* _TASK TO CARRY OUT_: An exact copy of all the data below is needed.

=== Begin Enclosure ===

(** C5.  [get_team_summary] counts wins as the rows with [WL == 'W'] and
    losses as the rows with [WL == 'L'] and checks nothing: on a game log
    with a [WL] value that is neither, it returns normally with
    [wins + losses < games_played]. *)
Theorem team_summary_unchecked_totals (team : TeamStatsAnalyzer) (gl : DataFrame)
    (i : nat) (c : cell) :
  game_log team = Some gl ->
  well_formed gl = true -> summary_columns gl = true ->
  cell_at gl (lit "WL") i = Some c ->
  c <> CStr (lit "W") -> c <> CStr (lit "L") ->
  exists summary wins losses,
    get_team_summary team = Return summary
    /\ summary !! lit "games_played" = Some (VInt (len gl))
    /\ summary !! lit "wins" = Some (VInt wins)
    /\ summary !! lit "losses" = Some (VInt losses)
    /\ wins = count_rows gl (cell_is gl (lit "WL") (CStr (lit "W")))
    /\ losses = count_rows gl (cell_is gl (lit "WL") (CStr (lit "L")))
    /\ wins + losses < len gl.
Proof.
  intros Hgl Hwf Hcols Hcell HnW HnL.
  unfold cell_at in Hcell.
  destruct (assoc (lit "WL") (cols gl)) as [wl|] eqn:Hwl; [|discriminate].
  simpl in Hcell.
  assert (Hi : (i < nrows gl)%nat).
  { rewrite <- (well_formed_len gl _ wl Hwf Hwl), <- series_cells_length.
    apply lookup_lt_Some in Hcell. exact Hcell. }
  apply getitem_Return in Hwl.
  unfold summary_columns in Hcols. apply andb_true_iff in Hcols as [Hnum Hopp].
  cbn [forallb] in Hnum. repeat (apply andb_true_iff in Hnum as [? Hnum]).
  destruct (column_mean_numeric gl (lit "PTS")) as [ppg Eppg]; [assumption|].
  destruct (mean_pct_numeric gl (lit "FG_PCT")) as [fg Efg]; [assumption|].
  destruct (mean_pct_numeric gl (lit "FG3_PCT")) as [fg3 Efg3]; [assumption|].
  destruct (mean_pct_numeric gl (lit "FT_PCT")) as [ft Eft]; [assumption|].
  destruct (column_mean_numeric gl (lit "REB")) as [reb Ereb]; [assumption|].
  destruct (column_mean_numeric gl (lit "AST")) as [ast East]; [assumption|].
  assert (Eopp : exists m, mean (get_or gl (lit "OPP_PTS") (SInt [0])) = Return m).
  { unfold get_or. destruct (assoc (lit "OPP_PTS") (cols gl)) as [s|].
    - apply mean_numeric, Hopp.
    - eexists. reflexivity. }
  destruct Eopp as [opp Eopp].
  unfold get_team_summary. rewrite Hgl.
  replace (len gl =? 0) with false by (unfold len; lia).
  rewrite Hwl. cbn [mbind result_bind].
  rewrite !(len_eq_mask _ _ _ _ Hwl).
  set (wins := count_rows gl (cell_is gl (lit "WL") (CStr (lit "W")))).
  set (losses := count_rows gl (cell_is gl (lit "WL") (CStr (lit "L")))).
  unfold percentage. replace (len gl >? 0) with true by (unfold len; lia).
  unfold py_truediv. replace (len gl =? 0) with false by (unfold len; lia).
  cbn [mbind result_bind].
  rewrite Eppg. cbn [mbind result_bind]. rewrite Eopp. cbn [mbind result_bind].
  rewrite Efg. cbn [mbind result_bind]. rewrite Efg3. cbn [mbind result_bind].
  rewrite Eft. cbn [mbind result_bind]. rewrite Ereb. cbn [mbind result_bind].
  rewrite East. cbn [mbind result_bind].
  eexists _, wins, losses. split; [reflexivity|].
  split; [lookup_key|]. split; [lookup_key|]. split; [lookup_key|].
  split; [reflexivity|]. split; [reflexivity|].
  unfold wins, losses, count_rows, len. rewrite <- Nat2Z.inj_add. apply inj_lt.
  apply getitem_Return in Hwl.
  match goal with
  | |- (length (List.filter ?p ?l) + length (List.filter ?q ?l) < _)%nat =>
      pose proof (exclusive_counts p q l i) as Hlt
  end.
  rewrite length_seq in Hlt. apply Hlt; clear Hlt.
  - intros x. unfold cell_is, cell_at. rewrite Hwl. simpl.
    destruct (series_cells wl !! x) as [y|]; [|discriminate].
    intros Ey. apply py_eqb_str in Ey. subst y. reflexivity.
  - apply in_seq. lia.
  - unfold cell_is, cell_at. rewrite Hwl. simpl. rewrite Hcell.
    apply not_true_is_false. rewrite py_eqb_str. exact HnW.
  - unfold cell_is, cell_at. rewrite Hwl. simpl. rewrite Hcell.
    apply not_true_is_false. rewrite py_eqb_str. exact HnL.
Qed.

End TeamSummary.

(** ** The game-identifier file *)

Section GameFile.
Context `{StatsClient}.
Import Scripts.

=== End Enclosure ===

* _SOLUTION FOR THIS EXERCISE_:
(** C5.  [get_team_summary] counts wins as the rows with [WL == 'W'] and
    losses as the rows with [WL == 'L'] and checks nothing: on a game log
    with a [WL] value that is neither, it returns normally with
    [wins + losses < games_played]. *)
Theorem team_summary_unchecked_totals (team : TeamStatsAnalyzer) (gl : DataFrame)
    (i : nat) (c : cell) :
  game_log team = Some gl ->
  well_formed gl = true -> summary_columns gl = true ->
  cell_at gl (lit "WL") i = Some c ->
  c <> CStr (lit "W") -> c <> CStr (lit "L") ->
  exists summary wins losses,
    get_team_summary team = Return summary
    /\ summary !! lit "games_played" = Some (VInt (len gl))
    /\ summary !! lit "wins" = Some (VInt wins)
    /\ summary !! lit "losses" = Some (VInt losses)
    /\ wins = count_rows gl (cell_is gl (lit "WL") (CStr (lit "W")))
    /\ losses = count_rows gl (cell_is gl (lit "WL") (CStr (lit "L")))
    /\ wins + losses < len gl.
Proof.
  intros Hgl Hwf Hcols Hcell HnW HnL.
  unfold cell_at in Hcell.
  destruct (assoc (lit "WL") (cols gl)) as [wl|] eqn:Hwl; [|discriminate].
  simpl in Hcell.
  assert (Hi : (i < nrows gl)%nat).
  { rewrite <- (well_formed_len gl _ wl Hwf Hwl), <- series_cells_length.
    apply lookup_lt_Some in Hcell. exact Hcell. }
  apply getitem_Return in Hwl.
  unfold summary_columns in Hcols. apply andb_true_iff in Hcols as [Hnum Hopp].
  cbn [forallb] in Hnum. repeat (apply andb_true_iff in Hnum as [? Hnum]).
  destruct (column_mean_numeric gl (lit "PTS")) as [ppg Eppg]; [assumption|].
  destruct (mean_pct_numeric gl (lit "FG_PCT")) as [fg Efg]; [assumption|].
  destruct (mean_pct_numeric gl (lit "FG3_PCT")) as [fg3 Efg3]; [assumption|].
  destruct (mean_pct_numeric gl (lit "FT_PCT")) as [ft Eft]; [assumption|].
  destruct (column_mean_numeric gl (lit "REB")) as [reb Ereb]; [assumption|].
  destruct (column_mean_numeric gl (lit "AST")) as [ast East]; [assumption|].
  assert (Eopp : exists m, mean (get_or gl (lit "OPP_PTS") (SInt [0])) = Return m).
  { unfold get_or. destruct (assoc (lit "OPP_PTS") (cols gl)) as [s|].
    - apply mean_numeric, Hopp.
    - eexists. reflexivity. }
  destruct Eopp as [opp Eopp].
  unfold get_team_summary. rewrite Hgl.
  replace (len gl =? 0) with false by (unfold len; lia).
  rewrite Hwl. cbn [mbind result_bind].
  rewrite !(len_eq_mask _ _ _ _ Hwl).
  set (wins := count_rows gl (cell_is gl (lit "WL") (CStr (lit "W")))).
  set (losses := count_rows gl (cell_is gl (lit "WL") (CStr (lit "L")))).
  unfold percentage. replace (len gl >? 0) with true by (unfold len; lia).
  unfold py_truediv. replace (len gl =? 0) with false by (unfold len; lia).
  cbn [mbind result_bind].
  rewrite Eppg. cbn [mbind result_bind]. rewrite Eopp. cbn [mbind result_bind].
  rewrite Efg. cbn [mbind result_bind]. rewrite Efg3. cbn [mbind result_bind].
  rewrite Eft. cbn [mbind result_bind]. rewrite Ereb. cbn [mbind result_bind].
  rewrite East. cbn [mbind result_bind].
  eexists _, wins, losses. split; [reflexivity|].
  split; [lookup_key|]. split; [lookup_key|]. split; [lookup_key|].
  split; [reflexivity|]. split; [reflexivity|].
  unfold wins, losses, count_rows, len. rewrite <- Nat2Z.inj_add. apply inj_lt.
  apply getitem_Return in Hwl.
  match goal with
  | |- (length (List.filter ?p ?l) + length (List.filter ?q ?l) < _)%nat =>
      pose proof (exclusive_counts p q l i) as Hlt
  end.
  rewrite length_seq in Hlt. apply Hlt; clear Hlt.
  - intros x. unfold cell_is, cell_at. rewrite Hwl. simpl.
    destruct (series_cells wl !! x) as [y|]; [|discriminate].
    intros Ey. apply py_eqb_str in Ey. subst y. reflexivity.
  - apply in_seq. lia.
  - unfold cell_is, cell_at. rewrite Hwl. simpl. rewrite Hcell.
    apply not_true_is_false. rewrite py_eqb_str. exact HnW.
  - unfold cell_is, cell_at. rewrite Hwl. simpl. rewrite Hcell.
    apply not_true_is_false. rewrite py_eqb_str. exact HnL.
Qed.

End TeamSummary.

(** ** The game-identifier file *)

Section GameFile.
Context `{StatsClient}.
Import Scripts.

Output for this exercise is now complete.